There are messengers in our immune system called cytokines, which can wreak havoc in our bodies when increased. They flow down this JAK-STAT pathway, allowing inflammation to increase. So, if the pathway is blocked off, it can help keep those eczema-flaring cytokines at bay.
This is obviously a brief description of a complicated situation, but overall, these JAK inhibitors are now big players in the dermatology world.
What are the benefits?
It's not a shot! I find that to be the most exciting. CIBINQO is a once-a-day pill. The dosage may change depending on your need.
The purpose of this drug is to help those with moderate-to-severe eczema. It should assist in reducing not only the inflammatory response that brings on skin rashes but the itch.
What a dream it would be not to be so itchy all day! However, there are always downsides.
Is CIBINQO safe?
On January 14, the FDA approved the public use of this drug. But, with the approval came the warnings.
The most common side effects are 1:
- Nasopharyngitis (basically, a cold)
- Head aches
- Herpes simplex
There are quite a few more (mostly under 5% of users), but the real concern comes from more serious side effects.
It is also recommended that this drug not be mixed with other biologics, immunosuppressants, or JAK inhibitors.
A trial run
Michelle, 29, Canada
Michelle was one of the first to trial CIBINQO. Topicals, like steroids and immunosuppressants, were not working well anymore. She was covered head to toe in eczema.

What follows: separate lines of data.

(** X29.  [setPixel(x, y, v)] within the bounds, when the colour can be
    made, returns; [getPixel(x, y)] then returns the [Color] object; no
    other pixel and no other element is changed; the pixel keeps the
    element that it had, and gets the one that [createPixel] returns when
    it had none.  After [clearPixel(x, y)], [getPixel(x, y)] returns [null]
    and there is no element for the pixel. *)
Theorem getPixel_after_setPixel (to_Color : value -> string + value) (b : PixelBuffer)
    (x y : Z) (v pixel : value) :
  0 <= x < w b -> 0 <= y < h b -> to_Color v = inr pixel ->
  exists b',
    setPixel to_Color x y v b = Returns tt b' /\
    w b' = w b /\ h b' = h b /\
    getPixel x y b' = Returns pixel b' /\
    (forall c, c <> (x, y) -> pb b' !! c = pb b !! c /\ e b' !! c = e b !! c) /\
    element_at b' x y
    = (if truthy (element_at b x y) then element_at b x y
       else match has_createPixel (options b) with
            | Some f => f x y
            | None => VUndef
            end) /\
    exists b'',
      clearPixel x y b' = Returns tt b'' /\
      getPixel x y b'' = Returns VNull b'' /\
      truthy (element_at b'' x y) = false.
Proof.
  intros Hx Hy Hc.
  destruct (setPixel_returns to_Color b x y v pixel Hx Hy Hc) as (b' & Hrun & Hw & Hh & Hpb & He & Hel).
  exists b'. split; [exact Hrun|]. split; [exact Hw|]. split; [exact Hh|]. split; [|split; [|split]].
  - unfold getPixel. rewrite (proj2 (in_bounds b' x y)) by (rewrite Hw, Hh; easy).
    now rewrite Hpb, lookup_insert_eq.
  - intros c Hne. split; [|now apply He]. rewrite Hpb. now apply lookup_insert_ne.
  - exact Hel.
  - destruct (clearPixel_returns b' x y) as (b'' & Hrun' & Hw' & Hh' & _ & Hpb' & Hel' & _);
      [rewrite Hw; easy|rewrite Hh; easy|].
    exists b''. split; [exact Hrun'|]. split; [|exact Hel'].
    unfold getPixel. rewrite (proj2 (in_bounds b'' x y)) by (rewrite Hw', Hh', Hw, Hh; easy).
    now rewrite Hpb', lookup_delete_eq.
Qed.
Lemma system_run_startup_grace t es : forall s s',
  startup_time (self s) = Some t ->
  Forall (fun f => current_time_ms f - t <= 100) (frames_of es) ->
  Forall (fun e => has_scheduler_click (snd e) = false) (journal s) ->
  system_run float_pow s es = Ok s' ->
  Forall (fun e => has_scheduler_click (snd e) = false) (journal s').
Proof.
  induction es as [|e es IH]; intros s s' Ht Hfs Hj H; simpl in H.
  - ok_inv. exact Hj.
  - apply bind_ok in H. destruct H as (s1 & Hstep & Hrun).
    pose proof (system_step_keeps s e s1 Hstep) as [Hst _].
    apply (IH s1 s'); [congruence| | |exact Hrun].
    + destruct e; simpl in Hfs; [now inversion Hfs|exact Hfs|exact Hfs].
    + destruct e as [f| |]; simpl in Hstep.
      * apply bind_ok in Hstep. destruct Hstep as ([[d l] a] & Hit & Hstep).
        ok_inv. fields. apply Forall_app. split; [exact Hj|].
        constructor; [|constructor]. simpl.
        destruct (has_scheduler_click a) eqn:Hc; [|reflexivity]. exfalso.
        destruct (iteration_scheduler_click float_pow _ _ _ _ _ _ Hit Hc)
          as (_ & _ & _ & Hgrace & _).
        unfold is_past_startup_grace in Hgrace. rewrite Ht in Hgrace.
        apply py_ltb_lt in Hgrace. simpl in Hfs. inversion Hfs. subst. lra.
      * destruct (in_flight s); ok_inv; exact Hj.
      * ok_inv. exact Hj.
Qed.

Lemma system_run_pool es : forall s s',
  (List.length (click_thread_pool (self s)) <= max_click_threads)%nat ->
  system_run float_pow s es = Ok s' ->
  (List.length (click_thread_pool (self s')) <= max_click_threads)%nat.
Proof.
  induction es as [|e es IH]; intros s s' Hp H; simpl in H.
  - ok_inv. exact Hp.
  - apply bind_ok in H. destruct H as (s1 & Hstep & Hrun).
    apply (IH s1 s'); [|exact Hrun].
    destruct e as [f| |]; simpl in Hstep.
    + apply bind_ok in Hstep. destruct Hstep as ([[d l] a] & Hit & Hstep).
      ok_inv. fields. apply iteration_token in Hit.
      destruct Hit as (_ & _ & _ & Hpool). auto.
    + destruct (in_flight s); ok_inv; auto.
    + ok_inv. fields. unfold instant_click. break_if; auto.
Qed.

End KeepFacts.

(** X3. For the first 100 ms after the bot is started the scheduler starts
    no click: along any run from the freshly started state, every frame
    whose clock is at most 100 ms past the start time is journalled without
    a direct or predictive click. *)
Theorem no_scheduler_click_during_startup_grace
  float_pow t d l n es s' :
  running d = false ->
  Forall (fun f => current_time_ms f - t <= 100) (frames_of es) ->
  system_run float_pow
    {| self := toggle_detection_thread_safe true t d; locals := l;
       in_flight := n; journal := [] |} es = Ok s' ->
  Forall (fun e => has_scheduler_click (snd e) = false) (journal s').
Proof.
  intros Hr Hfs H.
  eapply system_run_startup_grace; [|exact Hfs| |exact H].
  - fields. unfold toggle_detection_thread_safe. rewrite Hr. simpl.
    destruct (click_lock _); reflexivity.
  - constructor.
Qed.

"Over the course of two years, I saw approximately eight doctors, three dermatologists, and two allergists, all who just kept prescribing me the same creams, even when I told them my quality of life was 1/10," she explained.
To her surprise, one dermatologist offered her a new solution: a drug trial.
"Within a month, my skin was absolutely cleared up, and I got my life back," she stated. "I was barely itching or flaring, and I was not as sensitive to things as before."
Stopping the drug
She was on the trial drug for about two years, coming off in May 2021.
"I was experiencing some dizziness and lightheadedness for a number of weeks. I had no clue if it was related to the drug, but I came off of it just in case."
Since coming off of the drug, Michelle still gets flare-ups but says they are much more manageable now. She is working with a naturopath and a bioenergetic medicine practitioner.
While I was searching for a second review of the drug, many were apprehensive about sharing their stories, some good, some bad. Drugs aren't "one shoe fits all." Sometimes they work great, and sometimes they fall short.
Just remember, always weigh out the pros and cons. Do your research. Make the best and most informed decision as possible when concerning your health.
Have you ever refused a medication or treatment?